Environmental History: Nature and the Western World, 1800-2000
The module is an introduction to the environmental history of the Western World over the past two centuries. It examines the history of environmental ideas and our changing attitudes to animals and nature, alongside the history of human impacts on the environment using the USA, Australia, New Zealand and Great Britain as case studies. Topics include species history, the rise of popular movements concerned with the environment, the role of the state in environmental protection, the history of pollution and pesticide use; the National Park movement and the Nature Reserve and the rise of outdoor leisure and recreation. The role of wildlife television and natural history film-making will also be examined.
Central European History: From Revolution to War, 1848-1914

This module aims to encourage students to develop a detailed understanding of the major political, social and economic developments in Central Europe between 1848 and 1914. They should become aware of the main historiographical debates concerning the region and the Habsburg Monarchy in particular.

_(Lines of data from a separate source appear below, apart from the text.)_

Lemma deprecated_fold file_path content todo :
  forall done log,
    all_fit "<" done todo = true ->
    fold_left (deprecated_step file_path) todo (substitute done content, log)
    = (substitute (done ++ todo) content,
       log ++ map (deprecated_change file_path)
                (List.filter (fun it => Py.isin (fst it) content) todo)).
Proof.
  induction todo as [|[o n] todo IH]; intros done log H.
  - simpl. now rewrite !app_nil_r.
  - cbn [all_fit fst snd] in H. apply andb_prop in H as [F H].
    cbn [fold_left]. rewrite (deprecated_step_substitute _ _ _ _ _ _ F).
    rewrite (IH _ _ H), <- !app_assoc. f_equal.
    change ((o, n) :: todo) with ([(o, n)] ++ todo).
    now rewrite List.filter_app, List.map_app.
Qed.

Lemma deprecated_rule_substitute file_path content :
  deprecated_rule file_path content
  = (substitute deprecated_replacements content,
     map (deprecated_change file_path) (tokens_present content)).
Proof.
  unfold deprecated_rule.
  rewrite <- (substitute_nil content) at 1.
  now rewrite (deprecated_fold file_path content deprecated_replacements [] []).
Qed.

Lemma table_clean_inv h table :
  table_clean h table = true ->
  lefts_headed h table /\ rights_headed h table
  /\ (forall it it', In it table -> In it' table ->
        clash (fst it) (snd it') = true).
Proof.
  unfold table_clean. rewrite forallb_forall. intros H.
  repeat split.
  - intros it I. specialize (H it I).
    apply andb_prop in H as [H _]. now apply andb_prop in H as [H _].
  - intros it I. specialize (H it I).
    apply andb_prop in H as [H _]. now apply andb_prop in H as [_ H].
  - intros it it' I I'. specialize (H it I).
    apply andb_prop in H as [_ H]. rewrite forallb_forall in H. now apply H.
Qed.

(** C2, as the code has it. The deprecated-tag rule returns the text with
    every occurrence of each of the six tokens replaced (the one-pass
    substitution with the dictionary), none of the tokens occurs in its
    output, and it logs one record per token that occurs in its input, in
    the order of the dictionary: the opening and the closing token of a
    pair are logged separately, each once whatever its number of
    occurrences. *)
Theorem deprecated_rule_logs_each_token_once
    (file_path : string) (content : text) :
  fst (deprecated_rule file_path content)
  = substitute deprecated_replacements content
  /\ (forall it, In it deprecated_replacements ->
        Py.isin (fst it) (fst (deprecated_rule file_path content)) = false)
  /\ snd (deprecated_rule file_path content)
     = map (deprecated_change file_path) (tokens_present content).
Proof.
  rewrite deprecated_rule_substitute. cbn [fst snd].
  split; [reflexivity|]. split; [|reflexivity].
  assert (T : table_clean "<" deprecated_replacements = true) by reflexivity.
  destruct (table_clean_inv _ _ T) as (L & R & C).
  intros it I. now apply (substitute_removes "<" _ L R C).
Qed.

(** C2 as the specification states it fails: the page [<b>hi</b>] holds
    one pair of bold tags and gets two records of the category
    [deprecated-tags], one for the opening and one for the closing token. *)
Lemma bold_pair_logs_two_records :
  snd (html_transform "index.html" (txt "<b>hi</b>"))
  = [deprecated_change "index.html" (txt "<b>", txt "<strong>");
     deprecated_change "index.html" (txt "</b>", txt "</strong>")]
  /\ length (of_category "deprecated-tags"
               (snd (html_transform "index.html" (txt "<b>hi</b>")))) <> 1.
Proof. split; [reflexivity|]. vm_compute. discriminate. Qed.

(** ** A loop over the matches of a pattern against one pass *)

Section ScanFacts.

Context {A : Type}.
Variable m : Re.matcher A.

Lemma last_char_app prev a b :
  Re.last_char prev (a ++ b) = Re.last_char (Re.last_char prev a) b.
Proof.
  unfold Re.last_char. rewrite rev_app_distr.
  destruct (rev b) as [|c r]; reflexivity.
Qed.

Lemma last_char_cons prev c w :
  Re.last_char prev (c :: w) = Re.last_char (Some c) w.
Proof. apply (last_char_app prev [c] w). Qed.

Lemma quiet_app prev P1 P2 Y :
  quiet m prev P1 (P2 ++ Y) -> quiet m (Re.last_char prev P1) P2 Y ->
  quiet m prev (P1 ++ P2) Y.
Proof.
  revert prev; induction P1 as [|c P1 IH]; intros prev H1 H2; [exact H2|].
  destruct H1 as [N H1]. split.
  - simpl. rewrite <- app_assoc. exact N.
  - apply IH; [exact H1|]. now rewrite <- (last_char_cons prev).
Qed.

Lemma quiet_snoc prev P c Y :
  quiet m prev P (c :: Y) -> m (Re.last_char prev P) (c :: Y) = None ->
  quiet m prev (P ++ [c]) Y.
Proof. intros H N. apply quiet_app; [exact H|]. split; [exact N|exact I]. Qed.

Lemma quiet_context_free p1 p2 P Y :
  context_free m -> quiet m p1 P Y -> quiet m p2 P Y.
Proof.
  intros F. revert p1 p2; induction P as [|c P IH]; intros p1 p2 H; [exact I|].
  destruct H as [N H]. split; [now rewrite (F p2 p1)|exact H].
Qed.

Variable repl : nat -> A -> text.
Variable step : nat -> A -> text -> text.
Variable good : A -> Prop.
Variable inv : option ascii -> text -> text -> Prop.

Hypothesis m_progressive : progressive m.

Hypothesis inv_skip : forall prev P c s,
  inv prev P (c :: s) -> m prev (c :: s) = None -> inv (Some c) (P ++ [c]) s.

Hypothesis inv_step : forall prev P s x w rest i,
  inv prev P s -> m prev s = Some (x, w, rest) -> good x ->
  step i x (P ++ s) = P ++ repl i x ++ rest
  /\ inv (Re.last_char prev w) (P ++ repl i x) rest.

(** A loop that handles the matches found beforehand one after the other,
    each on the text the turns before it left, computes the one pass. *)
Lemma loop_is_one_pass fuel :
  forall s P i prev,
    length s < fuel -> inv prev P s ->
    Forall good (Re.findall_fuel m fuel prev s) ->
    fold_left (fun content it => step (fst it) (snd it) content)
      (combine (seq i (length (Re.findall_fuel m fuel prev s)))
         (Re.findall_fuel m fuel prev s))
      (P ++ s)
    = P ++ rewrite_fuel m repl fuel i prev s.
Proof.
  induction fuel as [|f IH]; intros s P i prev Hl Hi Hg; [lia|].
  cbn [Re.findall_fuel rewrite_fuel] in *.
  destruct (m prev s) as [[[x w] rest]|] eqn:M.
  - apply Forall_cons_iff in Hg as [Gx Hg].
    destruct (m_progressive _ _ _ _ _ M) as [E W].
    destruct (inv_step prev P s x w rest i Hi M Gx) as [S1 S2].
    cbn [length seq combine fold_left fst snd]. rewrite S1.
    rewrite (app_assoc P (repl i x) rest).
    rewrite IH; [now rewrite <- app_assoc| |exact S2|exact Hg].
    subst s. rewrite length_app in Hl. destruct w; [congruence|simpl in Hl; lia].
  - destruct s as [|c s]; [reflexivity|].
    change (P ++ c :: s) with (P ++ [c] ++ s). rewrite (app_assoc P [c] s).
    rewrite IH;
      [now rewrite <- app_assoc| |now apply (inv_skip prev)|exact Hg].
    simpl in Hl. lia.
Qed.

End ScanFacts.

(** ** Literal needles and quiet prefixes *)

Section NeedleFacts.

Context {A : Type}.
Variable m : Re.matcher A.

Lemma partition_first_here p s r :
  Py.strip_prefix p s = Some r -> Py.partition_first p s = Some ([], r).
Proof. intros H. destruct s; simpl; now rewrite H. Qed.

(** When the pattern matches wherever the literal [w] starts, the leftmost
    [w] after a quiet prefix is the one right after the prefix. *)
Lemma partition_first_quiet prev P w rest :
  (forall p s r, Py.strip_prefix w s = Some r -> m p s <> None) ->
  quiet m prev P (w ++ rest) ->
  Py.partition_first w (P ++ w ++ rest) = Some (P, rest).
Proof.
  intros Hw. revert prev; induction P as [|c P IH]; intros prev Q.
  - cbn [app]. apply partition_first_here. apply strip_prefix_app.
  - destruct Q as [N Q]. cbn [app Py.partition_first].
    destruct (Py.strip_prefix w (c :: P ++ w ++ rest)) as [r|] eqn:E.
    + exfalso. exact (Hw _ _ _ E N).
    + now rewrite (IH _ Q).
Qed.

(** A text none of whose characters can start a match is quiet. *)
Lemma quiet_no_start (starts : ascii -> bool) prev u Y :
  (forall p c s, starts c = false -> m p (c :: s) = None) ->
  forallb (fun c => negb (starts c)) u = true ->
  quiet m prev u Y.
Proof.
  intros Hs. revert prev; induction u as [|c u IH]; intros prev F; [exact I|].
  simpl in F. apply andb_prop in F as [E F]. apply negb_true_iff in E.
  split; [now apply Hs|now apply IH].
Qed.

End NeedleFacts.

Lemma span_until_Some stop s a b :
  Re.span_until stop s = Some (a, b) -> s = a ++ stop :: b.
Proof.
  revert a b; induction s as [|c s IH]; intros a b; simpl; [discriminate|].
  destruct (Ascii.eqb_spec c stop) as [->|].
  - now intros [= <- <-].
  - destruct (Re.span_until stop s) as [[a' b']|]; [|discriminate].
    intros [= <- <-]. simpl. f_equal. now apply IH.
Qed.

Lemma span_until_app stop a b :
  exists x, Re.span_until stop (a ++ stop :: b) = Some x.
Proof.
  induction a as [|c a [x IH]]; simpl.
  - rewrite Ascii.eqb_refl. eauto.
  - destruct (Ascii.eqb c stop); [eauto|]. rewrite IH. destruct x. eauto.
Qed.

(** The needle [K] cannot run over the end of [u] into a character it does
    not have. *)
Lemma strip_prefix_no_overlap K u c Z r :
  Py.strip_prefix K (u ++ c :: Z) = Some r ->
  existsb (Ascii.eqb c) K = false ->
  exists u', u = K ++ u'.
Proof.
  revert u; induction K as [|k K IH]; intros u H E; [now exists u|].
  simpl in E. apply orb_false_elim in E as [E1 E2].
  destruct u as [|d u]; simpl in H.
  - rewrite Ascii.eqb_sym, E1 in H. discriminate.
  - destruct (Ascii.eqb_spec k d) as [->|]; [|discriminate].
    destruct (IH u H E2) as (u' & ->). now exists u'.
Qed.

As a result of their historical studies and analytical thinking, students should enhance and develop a range of intellectual and transferable skills.

Soviet State and Society

This module examines political, social and economic transformations in the Soviet Union from the October Revolution of 1917 to Gorbachev’s attempted reforms and the collapse of the state in 1991. You will look at Russia both from the top down (state-building strategies; leadership and regime change; economic and social policy formulation and implementation) and from the bottom up (societal developments and the changing structures and practices of everyday life). You will usually spend three hours in lectures and seminars each week.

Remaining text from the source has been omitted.